▶ [SOURCE DATA]:
(* ===== verification/VmKernel.v ===== *)
(** * The kernel's page table

    [kvmmake] of kernel/vm.c: how many pages the tables of a range take, and
    the address space that the kernel ends up with. *)

From S2P Require Import Prelude Machine State Kalloc Vm VmFacts VmUser.

Section VmKernel.
Context {LAY : Layout}.

(** ** Walking where a table is *)

Lemma walk_levels_found lvl va s a : forall pt, find_pte (k_mem s) lvl pt va = Some a -> walk_levels lvl pt va true s = Ret a s.
Proof.
  induction lvl as [|l IH]; intros pt H; [by injection H as <-|]. cbn [walk_levels]. krun. rewrite find_pte_S in H. unfold kid, entry in H.
  destruct (hasbit _ PTE_V); [by apply IH|done].
Qed.

Lemma walk_found root va s a : 0 <= va < MAXVA -> find_pte (k_mem s) 2 root va = Some a -> walk root va true s = Ret a s.
Proof. intros Hva H. unfold walk. rewrite Z.geb_leb. destruct (Z.leb_spec MAXVA va); [lia|]. by apply walk_levels_found. Qed.

(** Pages of one block of 512 have their entries in one table. *)
Lemma find_pte_block m root va va' a : 0 <= va -> 0 <= va' -> va / 2 ^ 21 = va' / 2 ^ 21 -> find_pte m 2 root va = Some a -> is_Some (find_pte m 2 root va').
Proof.
  intros H0 H0' Hb H. assert (E2 : PX 2 va' = PX 2 va).
  { rewrite !PX_eq by lia. change (2 ^ (12 + 9 * 2)) with (2 ^ 21 * 512). rewrite <- !Z.div_div by lia. by rewrite Hb. }
  assert (E1 : PX 1 va' = PX 1 va) by (rewrite !PX_eq by lia; change (2 ^ (12 + 9 * 1)) with (2 ^ 21); by rewrite Hb).
  cbn [find_pte] in *. change (Z.of_nat 2) with 2 in *. change (Z.of_nat 1) with 1 in *. rewrite E2, E1.
  destruct (kid m root (PX 2 va)) as [c|]; [|discriminate H]. destruct (kid m c (PX 1 va)); [by eexists|discriminate H].
Qed.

▶ [EXERCISE DIRECTIONS]:
The expected answer is an exact copy of the lines above, beginning at the line with "induction lvl as" and ending at the line with "assert (E1 : PX", with both ends in.

▶ [SOLUTION FOR THIS TASK]:
  induction lvl as [|l IH]; intros pt H; [by injection H as <-|]. cbn [walk_levels]. krun. rewrite find_pte_S in H. unfold kid, entry in H.
  destruct (hasbit _ PTE_V); [by apply IH|done].
Qed.

Lemma walk_found root va s a : 0 <= va < MAXVA -> find_pte (k_mem s) 2 root va = Some a -> walk root va true s = Ret a s.
Proof. intros Hva H. unfold walk. rewrite Z.geb_leb. destruct (Z.leb_spec MAXVA va); [lia|]. by apply walk_levels_found. Qed.

(** Pages of one block of 512 have their entries in one table. *)
Lemma find_pte_block m root va va' a : 0 <= va -> 0 <= va' -> va / 2 ^ 21 = va' / 2 ^ 21 -> find_pte m 2 root va = Some a -> is_Some (find_pte m 2 root va').
Proof.
  intros H0 H0' Hb H. assert (E2 : PX 2 va' = PX 2 va).
  { rewrite !PX_eq by lia. change (2 ^ (12 + 9 * 2)) with (2 ^ 21 * 512). rewrite <- !Z.div_div by lia. by rewrite Hb. }
  assert (E1 : PX 1 va' = PX 1 va) by (rewrite !PX_eq by lia; change (2 ^ (12 + 9 * 1)) with (2 ^ 21); by rewrite Hb).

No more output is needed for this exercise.